Kosslick und Herzog, das harmoniert prächtig. Denn nicht nur interessieren sich beide für das weniger bekannte, das abwegige, noch zu entdeckende Kino. Beide operieren, wenn auch auf höchst unterschiedliche Weise, als Filmförderer. Kosslick hat dies, als Vorsitzender der Filmstiftung Nordrhein-Westfalen, jahrelang praktiziert; er tut dies aber auch als Berlinale-Chef mit anderen Mitteln weiter: durch die Gründung des Talent-Campus, in dem versierte Filmemacher mit dem Nachwuchs ins Gespräch kommen, durch die Gründung des World Cinema Fund, der unterentwickelte Kinonationen fördert.
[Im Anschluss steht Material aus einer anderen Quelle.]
(** C27. A receive succeeds only when, since the last request of the user, a message came
    with the word of this request; when nothing came after it, its rest is what the user
    gets; and what the user gets, if it is a message at all, is the rest of such a
    message. *)
Theorem req_reply x lastid r0 tr r r' m (Hx : raw_ok x) (Hid : 0 ≤ lastid < 2 ^ 32)
  (Hinit : nn_req_init x lastid = Some r0) (Hrun : req_run r0 tr r) (Hrecv : nn_req_crecv r = Some (r', 0, m)) :
  replied (uint32 (lastid + sends tr)) m (arrived tr).
Proof.
  destruct (req_run_ok x lastid r0 tr r) as [Hi Hrid Ha]; [done..|].
  destruct (crecv_ok r Hi) as (r1 & rc & m1 & E & _ & _ & H1 & _). rewrite Hrecv in E. injection E as <- <- <-.
  destruct H1 as [Hs ->]; [done|]. rewrite <-Hrid. apply Ha. by right.
Qed.

(** The worker executes what it was given. *)
Definition req_tasks (n : nat) r : option (nn_req X) := Nat.iter n (λ o, o ≫= req_task) (Some r).

(** C28. A request is not forgotten.  When the pipe that it was sent to goes, or its time
    is over, the worker has at most two tasks until it is sent again, the same request,
    to the pipe that the raw socket chooses (which may be the one it was sent to before),
    or waits for one as no pipe is writable; and when it waits and a pipe becomes
    writable, it is sent at once.  This is for the runs of C26. *)
Theorem req_resends x lastid r0 tr r (Hx : raw_ok x) (Hid : 0 ≤ lastid < 2 ^ 32)
  (Hinit : nn_req_init x lastid = Some r0) (Hrun : req_run r0 tr r) :
  (rq_state r = NN_REQ_STATE_ACTIVE → t_armed (rq_timer r) = true →
    ∃ r', req_timeout r = Some r' ∧ rq_state r' = NN_REQ_STATE_TIMED_OUT ∧ rq_request r' = rq_request r) ∧
  (∀ p, rq_sent_to r = Some p → can_rm p (rq_xreq r) →
    ∃ r', nn_req_rm p r = Some r' ∧ rq_state r' = NN_REQ_STATE_TIMED_OUT ∧ rq_request r' = rq_request r) ∧
  (rq_state r = NN_REQ_STATE_TIMED_OUT ∨ rq_state r = NN_REQ_STATE_CANCELLING →
    ∃ n r' x' rc to, (n ≤ 2)%nat ∧ req_tasks n r = Some r' ∧ rq_request r' = rq_request r ∧
      raw_send_to (rq_request r) (rq_xreq r) = Some (x', rc, to) ∧
      ((rq_state r' = NN_REQ_STATE_ACTIVE ∧ rc = 0 ∧ rq_sent_to r' = to) ∨ (rq_state r' = NN_REQ_STATE_DELAYED ∧ ¬ can_send (rq_xreq r)))) ∧
  (∀ p, rq_state r = NN_REQ_STATE_DELAYED → can_out p (rq_xreq r) →
    ∃ r' x0 x', nn_req_out p r = Some r' ∧ rq_state r' = NN_REQ_STATE_ACTIVE ∧ raw_out p (rq_xreq r) = Some x0 ∧
      raw_send_to (rq_request r) x0 = Some (x', 0, rq_sent_to r')).
Proof.
  destruct (req_run_ok x lastid r0 tr r) as [Hi _ _]; [done..|]. split_and!.
  - intros Hs Ha. destruct (req_timeout_ok r Hi) as (r' & E & _ & (_ & Hrq & _) & _ & Hst).
    rewrite decide_True, Ha in Hst by done. by exists r'.
  - intros p Hp Hc. destruct (req_rm_ok p r Hi Hc) as (r' & E & _ & (_ & Hrq & _) & _ & Hst).
    rewrite decide_True in Hst by done. by exists r'.
  - intros Hs. assert (rq_state r =? NN_REQ_STATE_STOPPING_TIMER = false) as Hne by by destruct Hs as [-> | ->].
    assert (stopping (rq_state r)) as Hst by (destruct Hs; [by left|by right; left]).
    destruct (req_task_ok r Hi) as (r1 & E1 & Hi1 & (_ & Hrq1 & _) & _ & [[Hs1 Hl]|(_ & _ & Hres)]).
    + destruct (Hl Hst) as (Htask & Hx1 & _).
      destruct (req_task_ok r1 Hi1) as (r2 & E2 & Hi2 & (_ & Hrq2 & _) & _ & [[_ Hl2]|(_ & _ & Hres)]).
      { rewrite Hs1 in Hl2. destruct (Hl2 Hst) as (_ & _ & Ht). by rewrite Htask in Ht. }
      unfold resumed in Hres. rewrite Hs1, Hne, Hrq1, Hx1 in Hres. destruct Hres as (x' & rc & to & Hsend & Hcase).
      exists 2%nat, r2, x', rc, to. split_and!; [lia|cbn; rewrite E1; exact E2|congruence|done|]. tauto.
    + unfold resumed in Hres. rewrite Hne in Hres. destruct Hres as (x' & rc & to & Hsend & Hcase).
      exists 1%nat, r1, x', rc, to. split_and!; [lia|done|done|done|]. tauto.
  - intros p Hd Hp. destruct (req_out_ok p r Hi Hp) as (r' & E & _ & _ & _ & Hst). rewrite decide_True in Hst by done.
    destruct Hst as (Hs & x0 & x' & Eo & Es). by exists r', x0, x'.
Qed.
Herzog hätte längst auch einmal zum Talent-Campus eingeladen werden müssen. Denn kürzlich erst hat er eine eigene Filmschule ins Leben gerufen. Keine hehre, institutionalisierte Einrichtung. Sondern die Rogue Film School, eine „Schurkenfilmschule“ also – für die Filmguerilla von morgen. Schurke: Den Begriff würde er sofort auch auf sich beziehen. Er fand den Namen so gut, dass er ihn sogar als Markenzeichen eintragen ließ. Und damit will er, da wird er sogar militärisch, ein „guter Soldat des Kinos“ werden. Wenn Herzog von seiner Schule erzählt, kommt er ins Schwärmen und bekommt einen verklärten Blick. Das sei wie ein Wanderzirkus. „Ich mache das an unterschiedlichen Lokalitäten in unregelmäßigen Abständen, zwei-, dreimal im Jahr. Wochenendseminare. Ich miete Konferenzräume in Hotels an, lasse mir von jungen, inspirierenden Filmemachern Filme zuschicken, werde sie selektieren und klein halten. Sodass auch wirklich jeder mir Fragen zu seinen Projekten stellen kann.“

Und denen bringt er quasi eine Guerilla-Taktik des Drehens bei, wie er sie selbst immer wieder praktiziert hat. Zuletzt etwa in einem seiner drei Filme des Vorjahres: „My Son, my Son, what have ye done?“ Für eine Szene daraus drehte er in China, ohne Dreherlaubnis, versteht sich, auf einem riesigen Viehmarkt. Dutzende von Polizisten seien dort positioniert gewesen, mehr noch: „Hunderte von Militärs, man spürte auch, da sind große Spannungen.“ Nur wenige Wochen später ist dort ein großer Aufstand ausgebrochen, bei dem Hunderte ihr Leben verloren haben. „So etwas“, doziert der Herr Filmprofessor, „kann man nur im guerilla-style machen. Und wer den Mut nicht hat und diese List gegen einen übermächtigen Apparat an Bürokratie nicht aufbringt, der sollte dann eben nur Studiofilme machen.“ Keine Frage aber: Das wäre das Letzte, was Herzog vorschwebt. Deshalb will er, der große Schurke, die Fackel weiterreichen an viele weitere Schurken: „Um ein Klima zu schaffen, unter dem außergewöhnliche Filme entstehen können.“

Heikle Bewertung

Mit Spannung darf nun erwartet werden, welche Filme Herzog im Wettbewerb bevorzugt. Dabei haben ihm Festivals eigentlich nie etwas bedeutet. Das sagte er zumindest vergangenen September, als er – als wohl erster Regisseur auf einem A-Festival – mit gleich zwei Werken im Wettbewerb von Venedig vertreten war. Und das Bewerten, dessen Tätigkeit ihm nun erstmals übertragen wird, sei auch, gesteht er nun, heikel: „Preise vergibt man am ehesten für einen Zuchtbullen auf der Landwirtschaftsausstellung.“ Doch im vergangenen Jahr ging der Goldene Bär an „Eine Perle Ewigkeit“, einen peruanischen Film, der damit eine Aufmerksamkeit erhielt, die ihm sonst nie zugekommen wäre. „Daher denke ich, dass ein Wettbewerb durchaus einen Sinn hat.“

Werner Herzog wird sich also mit größter Wahrscheinlichkeit als ein Präsident ganz im kosslickschen Sinne gerieren. Er wird mehr nach Entdeckungen aus Ländern, die kinematografisch nicht so erschlossen sind, Ausschau halten, als sich mit klassischer Konfektionsware zu begnügen. Er wird wohl ein besonderes Auge auf die Debütanten richten, als der er selbst einmal auf der Berlinale hervorgegangen ist.

Und er ist gleichwohl einer der ganz wenigen Filmemacher dieser Welt, der bei einem Bären nicht sofort an das Filmfestival in Berlin denkt. Hat er doch bei „Grizzly Man“, seinem Dokumentarfilm über den Tierschützer Timothy Treadwell, mit echten Bären gearbeitet.